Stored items
==============================

(* ===== verification/AuthzList.v ===== *)
(** * Lists show what the evaluation allows

    The theorems about [Compile] (authz/sql.go) against [Evaluate] (authz/eval.go), and
    the conditions a list adds for a field ([ReadableWhere], [ReadableEverywhere]). *)
From S2P Require Import Prelude GoStr AuthzDefs AuthzDeclared AuthzEval AuthzEvalProps AuthzSql AuthzSqlProps.
From Stdlib Require Import Ascii String.
Open Scope string_scope.
Open Scope Z_scope.
Open Scope list_scope.

Section fields.
Context (r : Resource).

(** The fields of a bitmap that is [h] of each segment. *)
Lemma Fields_elem w args hits digest segs (h : Segment → bool) f :
  f ∈ Fields (MkPlan w args hits digest (map (fieldSet r) segs)) (map h segs) ↔
  ∃ s, s ∈ segs ∧ h s = true ∧ shown r f = true ∧ f ∈ s_ReadFields s.
Proof.
  unfold Fields. rewrite sortStrings_elem, elem_of_elements, elem_of_list_to_set. cbn [p_sets].
  induction segs as [|s segs IH]; simpl; [set_solver|]. rewrite elem_of_app, IH. clear IH.
  assert (Hs : f ∈ (if h s then fieldSet r s else []) ↔ h s = true ∧ shown r f = true ∧ f ∈ s_ReadFields s).
  { unfold fieldSet. destruct (h s); [rewrite list_elem_of_filter, Is_true_true; naive_solver|].
    split; [by intros ?%elem_of_nil|naive_solver]. }
  rewrite Hs. setoid_rewrite elem_of_cons. naive_solver.
Qed.

End fields.

(** Two sets of strings with the same elements, sorted, are the same list. *)
Lemma sorted_fields_eq (l1 l2 : list string) :
  NoDup l1 → NoDup l2 → (∀ x, x ∈ l1 ↔ x ∈ l2) → sortStrings l1 = sortStrings l2.
Proof. intros H1 H2 Hx. by apply sortStrings_unique, NoDup_Permutation. Qed.

Section list.
Context `{Env} `{Digests}.
Variables (numeric : string → option decimal) (r : Resource) (segs : list Segment) (op principal : string).
Variables (at_ : Z) (base : nat) (p : Plan).
Hypothesis Hready : ∀ s, s ∈ segs → segmentReady numeric r s.
Hypothesis Hp : Compile r segs op principal at_ base = Ok p.

Section row.
Variables (row : gmap string (cell decimal)) (facts : Facts).
Hypothesis Hrow : rowFacts r row facts.
#[local] Abbreviation hits := (map (hit facts principal at_) (active segs op at_)).
#[local] Abbreviation means := (means numeric row base).

Lemma active_ready o s : s ∈ active segs o at_ → segmentReady numeric r s ∧ ActiveAt Parse s at_ = true.
Proof. intros (Hs & _ & Ha)%active_elem. split; [by apply Hready|done]. Qed.

(** The shape of a plan: what its condition means, its bits and its field sets. *)
Lemma Compile_means :
  (∃ b, means (p_Args p) (p_Where p) b ∧
     (b = true ↔ (∃ s, granting facts principal at_ segs (r_ViewOperation r) s) ∧
                  ∃ s, granting facts principal at_ segs op s)) ∧
  Forall2 (means (p_Args p)) (p_Hits p) hits ∧
  p_sets p = map (fieldSet r) (active segs op at_).
Proof.
  revert Hp. unfold Compile.
  destruct (union_ _ (active segs (r_ViewOperation r) at_) []) as [[vp va]|] eqn:Hv; [|done].
  eapply union_means in Hv as ([ve ->] & Hvp); [|exact Hrow|by intros; eapply active_ready].
  assert (Hhits : ∀ args ps, Forall2 (means args) ps hits → Forall2 (means args) (map PCoalesce ps) hits).
  { intros args ps Hf. apply Forall2_fmap_l. eapply Forall2_impl; [exact Hf|]. intros; by apply means_Coalesce. }
  destruct (decide (op = r_ViewOperation r)) as [Hop|Hop].
  - destruct (planDigest _ _ _) as [dg|]; [|done]. intros [= <-]. cbn [p_Args p_Where p_Hits p_sets]. rewrite <- Hop in *.
    split; [|split; [by apply Hhits|done]].
    eexists. split; [by apply means_orAll|]. rewrite active_hit. naive_solver.
  - destruct (union_ _ (active segs op at_) _) as [[qs qa]|] eqn:Hq; [|done].
    eapply union_means in Hq as ([qe ->] & Hqs); [|exact Hrow|by intros; eapply active_ready].
    destruct (planDigest _ _ _) as [dg|]; [|done]. intros [= <-]. cbn [p_Args p_Where p_Hits p_sets].
    split; [|split; [by apply Hhits|done]]. eexists. split.
    + apply means_Both; [apply means_app|]; by apply means_orAll.
    + by rewrite andb_true_iff, !active_hit.
Qed.

Lemma bitmap_hits : bitmap numeric row base (p_Args p) p = hits.
Proof.
  destruct Compile_means as (_ & Hh & _). unfold bitmap. generalize hits, Hh. clear Hh.
  induction 1 as [|q b qs bs Hq Hqs IH]; cbn [map]; [done|].
  f_equal; [|done]. by apply means_selects.
Qed.

(** The fields a row's bitmap gives. *)
Lemma bitmap_Fields f :
  f ∈ Fields p (bitmap numeric row base (p_Args p) p) ↔
  shown r f = true ∧ ∃ s, granting facts principal at_ segs op s ∧ f ∈ s_ReadFields s.
Proof.
  rewrite bitmap_hits. destruct Compile_means as (_ & _ & Hs). destruct p as [w a h dg sets]. cbn in Hs. subst sets.
  rewrite Fields_elem. split.
  - intros (s & (Hin & Ho & _)%active_elem & Ht & Hsh & Hf). split; [done|]. exists s. split; [|done].
    apply granting_segment. split; [done|]. split; [done|]. by apply bool_decide_eq_true in Ht.
  - intros (Hsh & s & (Hin & Ho & Ht)%granting_segment & Hf). exists s. split; [|split; [by apply bool_decide_eq_true|done]].
    apply active_elem. split; [done|]. split; [done|]. apply ActiveAt_True. by apply segment_True in Ht as [? _].
Qed.

(** C2. A compiled list and the record by record evaluation agree on every row whose
    columns hold the record's facts, for segments that pass [Check] and that are ready for
    a list: no item of a tree has an empty path, no value set stands on an amount, and the
    bounds of an interval are decimals that the evaluation and the database read alike
    ([segmentReady]; [Check] asks none of these, and [empty_path_listed] shows that with an
    empty path the two differ).  Then the plan's condition runs without an error and
    selects the row exactly when [Evaluate] allows the operation, and for a visible record
    the row's bitmap gives exactly the fields [Evaluate] gives, in the same order. *)
Theorem list_decides_as_evaluate :
  ∃ d, Evaluate r segs op facts principal at_ = Some d ∧
    is_Some (holds numeric row base (p_Args p) (p_Where p)) ∧
    (selects numeric row base (p_Args p) (p_Where p) = true ↔ dc_Action d = True_) ∧
    (dc_Visible d = True_ → Fields p (bitmap numeric row base (p_Args p) p) = dc_Fields d).
Proof.
  destruct (Evaluate_total facts principal at_ r segs op) as [d Hd]; [intros s Hs; by apply Hready|].
  exists d. split; [done|]. destruct Compile_means as ((b & Hm & Hb) & _ & _).
  pose proof (Evaluate_spec facts principal at_ _ _ _ _ Hd) as (Hv & Ha & Hf).
  split; [destruct (Hm []) as (x & Hx & _); rewrite app_nil_r in Hx; by rewrite Hx|].
  split; [by rewrite (means_selects _ _ _ _ _ _ Hm), Hb, Ha|].
  intros Hvis. revert Hd. unfold Evaluate.
  destruct (entitled segs (r_ViewOperation r) _ _ _) as [[v vf]|]; [|done]. cbn [mbind option_bind].
  destruct (if decide (op = r_ViewOperation r) then _ else _) as [[ac fs]|]; [|done]. cbn [mbind option_bind].
  intros [= <-]. cbn [dc_Visible dc_Fields] in *. subst v. rewrite decide_True in * by done. unfold Fields.
  apply sorted_fields_eq; [apply NoDup_elements|apply NoDup_filter, NoDup_elements|].
  intros f. rewrite <- (sortStrings_elem f (elements _)), <- (sortStrings_elem f (filter _ _)).
  fold (Fields p (bitmap numeric row base (p_Args p) p)). rewrite bitmap_Fields, Hf. naive_solver.
Qed.

(** The condition [ReadableWhere] adds selects the rows where the field is readable. *)
Lemma ReadableWhere_means field :
  ∃ b, means (p_Args p) (ReadableWhere p field) b ∧
    (b = true ↔ field ∈ Fields p (bitmap numeric row base (p_Args p) p)).
Proof.
  setoid_rewrite bitmap_Fields. destruct Compile_means as (_ & Hh & Hs). unfold ReadableWhere. rewrite Hs.
  assert (Hm : ∀ l ps, Forall2 (means (p_Args p)) ps (map (hit facts principal at_) l) →
    ∃ bs, Forall2 (means (p_Args p)) (omap (λ '(set, h), if mem field set then Some h else None) (zip (map (fieldSet r) l) ps)) bs ∧
      (existsb id bs = true ↔ ∃ s, s ∈ l ∧ hit facts principal at_ s = true ∧ field ∈ fieldSet r s)).
  { clear. induction l as [|s l IH]; intros ps Hf; inversion Hf as [|q b qs bs Hq Hqs]; subst; simpl.
    { exists []. split; [constructor|]. split; [done|]. by intros (s & ?%elem_of_nil & _). }
    destruct (IH qs Hqs) as (cs & Hcs & Hiff). setoid_rewrite elem_of_cons. unfold mem. case_bool_decide as Hfs.
    - exists (hit facts principal at_ s :: cs). split; [by constructor|]. simpl. rewrite orb_true_iff, Hiff.
      unfold id. naive_solver.
    - exists cs. split; [done|]. rewrite Hiff. naive_solver. }
  destruct (Hm _ _ Hh) as (bs & Hbs & Hiff). eexists. split; [by apply means_orAll|]. rewrite Hiff.
  setoid_rewrite active_elem. setoid_rewrite granting_segment. unfold fieldSet, hit.
  setoid_rewrite list_elem_of_filter. setoid_rewrite bool_decide_eq_true. setoid_rewrite Is_true_true. split.
  - intros (s & (Hin & Ho & _) & Ht & Hsh & Hf). eauto 10.
  - intros (Hsh & s & (Hin & Ho & Ht) & Hf). exists s. apply segment_True in Ht as Ht'.
    rewrite <- ActiveAt_True in Ht'. naive_solver.
Qed.

End row.

(** Filtering by a field reveals nothing.  The rows [ReadableWhere] adds to the
    condition are exactly those whose bitmap shows the field; and when
    [ReadableEverywhere] says yes, every row the plan selects shows the field, and the
    field is not a secret one. *)
Lemma readable_conditions field row facts :
  rowFacts r row facts →
  (selects numeric row base (p_Args p) (ReadableWhere p field) = true ↔
   field ∈ Fields p (bitmap numeric row base (p_Args p) p)) ∧
  (ReadableEverywhere p field = true → selects numeric row base (p_Args p) (p_Where p) = true →
   field ∈ Fields p (bitmap numeric row base (p_Args p) p) ∧ shown r field = true).
Proof.
  intros Hrow. split.
  { destruct (ReadableWhere_means row facts Hrow field) as (b & Hm & Hb). by rewrite (means_selects _ _ _ _ _ _ Hm). }
  unfold ReadableEverywhere.
  intros [_ Hall]%andb_true_iff Hsel.
  destruct (Compile_means row facts Hrow) as ((b & Hm & Hb) & _ & Hs).
  rewrite (means_selects _ _ _ _ _ _ Hm) in Hsel. apply Hb in Hsel as (_ & s & Hg).
  assert (Hfs : field ∈ fieldSet r s).
  { rewrite Hs, forallb_forall in Hall. apply mem_true, Hall, list_elem_of_In, list_elem_of_fmap_2.
    destruct Hg as (Hin & Ho & Ht & _). apply active_elem. by rewrite ActiveAt_True. }
  apply list_elem_of_filter in Hfs as [Hsh Hf]. apply Is_true_true in Hsh. split; [|done].
  rewrite (bitmap_Fields row facts Hrow). eauto.
Qed.

End list.
(* ===== verification/AuthzViewSafety.v ===== *)
(** * What the held view guarantees a request

    The properties of authz/view.go and authz/refuse.go, proved from the invariant of
    [AuthzViewProps], with the runs that show where the code falls short of its
    comments. *)
From S2P Require Import Prelude GoStr AuthzDefs AuthzDeclared AuthzEval AuthzEvalProps AuthzSql AuthzCompile AuthzView AuthzViewProps.
From Stdlib Require Import Ascii String.
Open Scope string_scope.
Open Scope Z_scope.
Open Scope list_scope.

(** C21. Whatever the order in which the shards are met, a lookup grants only from a view
    the authorization member sent and vouched for lately: the grant's segments are those
    of a view in an accepted answer of the current recovery generation, and a request
    accepted in that generation renewed the shard less than 29.97 s before now (4.995 s,
    and not a read-only renewal, for a high-risk operation).  The cutoff the grant carries
    is not after that renewal's end. *)
Theorem grant_vouched component defs st order rt principal risk now g :
  view_reachable component defs st → iterates order (v_holder st) →
  Lookup order rt principal risk now = Some g →
  let gen := hd_recovery (v_holder st) in
  ∃ k t v, renewed (v_log st) gen k t (bool_decide (risk = "high")) ∧
    now < g_Cutoff g ≤ t + window risk ∧
    sent (v_log st) gen k v ∧ rt ∈ sh_Applicability (fitting v defs) ∧
    g_Segments g = segmentsFor (default zeroEntry (sh_Subjects (fitting v defs) !! principal)) rt.
Proof.
  intros Hr Hi Hl gen. apply view_reachable_inv in Hr.
  destruct (Lookup_own _ _ _ _ _ _ _ _ Hr Hi Hl) as (k & t & (v & Hsent & Happ & Hseg) & Hren & Hcut). by exists k, t, v.
Qed.

(** ** Rollbacks *)

Lemma generation_step st st' :
  view_step st st' →
  hd_hasRecovery (v_holder st) = true →
  hd_hasRecovery (v_holder st') = true ∧ hd_recovery (v_holder st) ≤ hd_recovery (v_holder st') ∧
  (hd_instance (v_holder st) ≠ "" → hd_instance (v_holder st') = hd_instance (v_holder st)).
Proof.
  intros Hst Hrec. destruct Hst as [h p l now wall|h p l now wall|h l nonce t Ht|h l nonce t ans h' e He
    |h l nonce t ans gen h' Hver Hn Hg Hrb|h l nonce t ans gen h' Hver Hn Hg Hrb]; cbn in *.
  - unfold tick. by destruct (stalled now wall h).
  - done.
  - done.
  - apply Verify_Some in He as ->. done.
  - apply Verify_None in Hver as (_ & gen' & Hg' & ->). rewrite Hg in Hg'. injection Hg' as <-.
    by rewrite apply_rollback.
  - apply Verify_None in Hver as (_ & gen' & Hg' & ->). rewrite Hg in Hg'. injection Hg' as <-.
    rewrite apply_accept by done. cbn. unfold rollback, foreign in Hrb. rewrite Hrec in Hrb. cbn in Hrb.
    apply orb_false_iff in Hrb as [Hlt [Hf _]%orb_false_iff]. apply bool_decide_eq_false in Hlt.
    split; [done|]. split; [lia|]. intros Hne. rewrite bool_decide_eq_true_2 in Hf by done. cbn in Hf.
    apply bool_decide_eq_false in Hf. by apply dec_stable.
Qed.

==============================

§ Try it: Among the entries above, find the line with "induction segs as" and the line with "Hypothesis Hp : Compile"; give again exactly these two lines and all lines between them.

§ Result:
  induction segs as [|s segs IH]; simpl; [set_solver|]. rewrite elem_of_app, IH. clear IH.
  assert (Hs : f ∈ (if h s then fieldSet r s else []) ↔ h s = true ∧ shown r f = true ∧ f ∈ s_ReadFields s).
  { unfold fieldSet. destruct (h s); [rewrite list_elem_of_filter, Is_true_true; naive_solver|].
    split; [by intros ?%elem_of_nil|naive_solver]. }
  rewrite Hs. setoid_rewrite elem_of_cons. naive_solver.
Qed.

End fields.

(** Two sets of strings with the same elements, sorted, are the same list. *)
Lemma sorted_fields_eq (l1 l2 : list string) :
  NoDup l1 → NoDup l2 → (∀ x, x ∈ l1 ↔ x ∈ l2) → sortStrings l1 = sortStrings l2.
Proof. intros H1 H2 Hx. by apply sortStrings_unique, NoDup_Permutation. Qed.

Section list.
Context `{Env} `{Digests}.
Variables (numeric : string → option decimal) (r : Resource) (segs : list Segment) (op principal : string).
Variables (at_ : Z) (base : nat) (p : Plan).
Hypothesis Hready : ∀ s, s ∈ segs → segmentReady numeric r s.
Hypothesis Hp : Compile r segs op principal at_ base = Ok p.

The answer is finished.